── DATA EXTRACTS ──

Lemma librarian_login_after_register (b : LibrarianBody) (w : World) :
  no_faults o -> no_faults o' -> librarianBodyValid P b = true ->
  find (sameUsername P (username b)) (stored LIB_FILE w) = None ->
  snd (librarian_login P o'
         {| login_username := Some (username b); login_password := Some (password b) |}
         (fst (librarian_register P o b w)))
  = Some (json (UserBody (LibrarianProfile (uuid o) (Some (username b))
                            (Some (fullname b))))).
Proof.
  intros Hnf Hnf' Hv Hf.
  rewrite (librarian_register_ok P o b w Hnf Hv Hf). cbn [fst].
  rewrite (librarian_login_no_faults P o' _ _ Hnf'). cbn [login_username given].
  change (stored LIB_FILE (afterLibrarian o w (newLibrarian P o b)))
    with (stored LIB_FILE w ++ [newLibrarian P o b])%list.
  rewrite (find_last _ _ _ Hf).
  - cbn [login_password newLibrarian l_passwordHash]. now rewrite bcrypt_sound.
  - unfold sameUsername. apply String.eqb_refl.
Qed.

Lemma student_login_after_register (b : StudentBody) (w : World) :
  no_faults o -> no_faults o' -> studentBodyValid P b = true ->
  find (sameStudent P (name b) (grade b) (section b)) (stored STUD_FILE w) = None ->
  snd (student_login P o'
         {| login_name := Some (name b); login_grade := Some (grade b);
            login_section := Some (section b); login_passcode := Some (passcode b) |}
         (fst (student_register P o b w)))
  = Some (json (UserBody (StudentProfile (uuid o) (Some (name b)) (Some (grade b))
                            (Some (section b))))).
Proof.
  intros Hnf Hnf' Hv Hf.
  rewrite (student_register_ok P o b w Hnf Hv Hf). cbn [fst].
  rewrite (student_login_no_faults P o' _ _ Hnf').
  change (stored STUD_FILE (afterStudent o w (newStudent P o b)))
    with (stored STUD_FILE w ++ [newStudent P o b])%list.
  assert (Hfind : forall l,
            find (sameStudent P (name b) (grade b) (section b)) l
            = find (sameStudentLogin P
                      {| login_name := Some (name b); login_grade := Some (grade b);
                         login_section := Some (section b);
                         login_passcode := Some (passcode b) |}) l).
  { intros l. induction l as [|s l IH]; [reflexivity|]. cbn [find]. rewrite IH.
    unfold sameStudent, sameStudentLogin.
    cbn [login_name login_grade login_section]. now rewrite !or_else_empty. }
  rewrite <- Hfind, (find_last _ _ _ Hf).
  - cbn [login_passcode newStudent s_passHash]. rewrite bcrypt_sound.
    now destruct (String.eqb (passcode b) "").
  - unfold sameStudent. cbn [newStudent s_name s_grade s_section].
    now rewrite !String.eqb_refl.
Qed.

End RegisterThenLogin.

(** ** The pages: one card per record *)

Lemma studentsListPage_public (now : string) (l l' : list Student) :
  map studentPublic l = map studentPublic l' ->
  studentsListPage now l = studentsListPage now l'.
Proof.
  intros H. unfold studentsListPage, studentsCardsHtml.
  now rewrite (map_public_studentCard l l' H).
Qed.

Lemma librariansListPage_public (now : string) (l l' : list Librarian) :
  map librarianPublic l = map librarianPublic l' ->
  librariansListPage now l = librariansListPage now l'.
Proof.
  intros H. unfold librariansListPage, librariansCardsHtml.
  now rewrite (map_public_librarianCard l l' H).
Qed.

(** C6: whatever the records, each list page holds exactly one card per
    record; the card of the record at position k is the card at position k
    of the page (as many cards before it as records before it, as many after
    as after); and the page is a function of the records' public fields
    alone, so two files that differ only in their hashes give the same page.
    The date text the footer shows is taken to have no [<] in it. *)
Theorem list_pages_one_card_per_record
    (now : string) (students : list Student) (libs : list Librarian) :
  no_lt now = true ->
  (countCards (studentsListPage now students) = length students
   /\ (forall l1 s l2, students = (l1 ++ s :: l2)%list ->
         exists pre post,
           studentsListPage now students = pre ++ studentCard s ++ post
           /\ countCards pre = length l1 /\ countCards post = length l2)
   /\ (forall students',
         map studentPublic students' = map studentPublic students ->
         studentsListPage now students' = studentsListPage now students))
  /\ (countCards (librariansListPage now libs) = length libs
      /\ (forall l1 l l2, libs = (l1 ++ l :: l2)%list ->
            exists pre post,
              librariansListPage now libs = pre ++ librarianCard l ++ post
              /\ countCards pre = length l1 /\ countCards post = length l2)
      /\ (forall libs',
            map librarianPublic libs' = map librarianPublic libs ->
            librariansListPage now libs' = librariansListPage now libs)).
Proof.
  intros Hnow. split; (split; [|split]).
  - now apply studentsListPage_count.
  - intros l1 s l2 ->. now apply studentsListPage_nth.
  - intros students'. apply studentsListPage_public.
  - now apply librariansListPage_count.
  - intros l1 l l2 ->. now apply librariansListPage_nth.
  - intros libs'. apply librariansListPage_public.
Qed.


(** ** The theorems at concrete requests *)

Lemma calm_no_faults (id : string) : no_faults (calmOracle id).
Proof. intros op. reflexivity. Defined.


Lemma student_register_comparator_witness :
  (studentBodyValid demoPlatform registerBOB = true
   /\ snd (student_register demoPlatform (calmOracle "id-9") registerBOB aliceWorld)
      = Some DuplicateStudent)
  /\ (studentBodyValid demoPlatform registerBob10a = true
      /\ snd (student_register demoPlatform (calmOracle "id-9") registerBob10a aliceWorld)
         = Some (json (UserBody (StudentProfile "id-9" (Some "Bob Cruz") (Some "10a")
                                   (Some "Rizal"))))
      /\ length (stored STUD_FILE
                   (fst (student_register demoPlatform (calmOracle "id-9")
                           registerBob10a aliceWorld))) = 2).
Proof.
  split.
  - split; [reflexivity|].
    apply (student_register_comparator demoPlatform (calmOracle "id-9") registerBOB
             aliceWorld eq_refl (calm_no_faults "id-9"))
      with (s := bob); [left|..]; reflexivity.
  - split; [reflexivity|].
    destruct (student_register_comparator demoPlatform (calmOracle "id-9")
                registerBob10a aliceWorld eq_refl (calm_no_faults "id-9"))
      as (_ & Hok).
    destruct Hok as (Hresp & Hstored).
    + intros s [<-|[]] _ _. vm_compute. discriminate.
    + split; [exact Hresp|]. rewrite Hstored. reflexivity.
Defined.

Lemma librarian_login_outcomes_witness :
  snd (librarian_login demoPlatform (calmOracle "-") (loginAlice "Secret123") aliceWorld)
  = Some (json (UserBody (LibrarianProfile "id-1" (Some "alice") (Some "Alice A"))))
  /\ snd (librarian_login demoPlatform (calmOracle "-") (loginAlice "wrong") aliceWorld)
     = Some InvalidCredentials
  /\ snd (librarian_login demoPlatform (calmOracle "-") loginNobody aliceWorld)
     = Some InvalidCredentials.
Proof.
  assert (Hd : usernames_distinct demoPlatform (stored LIB_FILE aliceWorld)).
  { repeat constructor. simpl. tauto. }
  assert (Hin : In alice (stored LIB_FILE aliceWorld)) by (left; reflexivity).
  split; [|split].
  - apply (librarian_login_outcomes demoPlatform (calmOracle "-") (loginAlice "Secret123")
             aliceWorld (calm_no_faults "-") Hd) with (u := alice);
      [exact Hin | reflexivity | reflexivity].
  - apply (librarian_login_outcomes demoPlatform (calmOracle "-") (loginAlice "wrong")
             aliceWorld (calm_no_faults "-") Hd) with (u := alice);
      [exact Hin | reflexivity | reflexivity].
  - apply (librarian_login_outcomes demoPlatform (calmOracle "-") loginNobody
             aliceWorld (calm_no_faults "-") Hd).
    intros u [<-|[]]. vm_compute. discriminate.
Defined.

(** C4 as stated fails here: registering carol while the students page
    cannot be written leaves carol in the librarian file, and the handler
    rejects instead of answering. *)
Lemma register_render_failure_no_response :
  libFile (fst (librarian_register demoPlatform (renderFailsOracle "id-3") registerCarol
                  aliceWorld))
  = Some [alice; newLibrarian demoPlatform (renderFailsOracle "id-3") registerCarol]
  /\ snd (librarian_register demoPlatform (renderFailsOracle "id-3") registerCarol
            aliceWorld)
     <> Some (json (UserBody (LibrarianProfile "id-3" (Some "carol") (Some "Carol C"))))
  /\ snd (librarian_register demoPlatform (renderFailsOracle "id-3") registerCarol
            aliceWorld)
     = None.
Proof.
  assert (H : snd (librarian_register demoPlatform (renderFailsOracle "id-3")
                     registerCarol aliceWorld) = None) by (vm_compute; reflexivity).
  split; [vm_compute; reflexivity|]. split; [rewrite H; discriminate | exact H].
Qed.

Lemma renderFails_store_ok (id : string) : store_ok (renderFailsOracle id).
Proof. repeat split. Defined.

───

§ **YOUR INSTRUCTIONS**: Among the lines of the listing above, count those that contain "StudentProfile" and give only the count.

§ **RESPONSE BELOW**: 2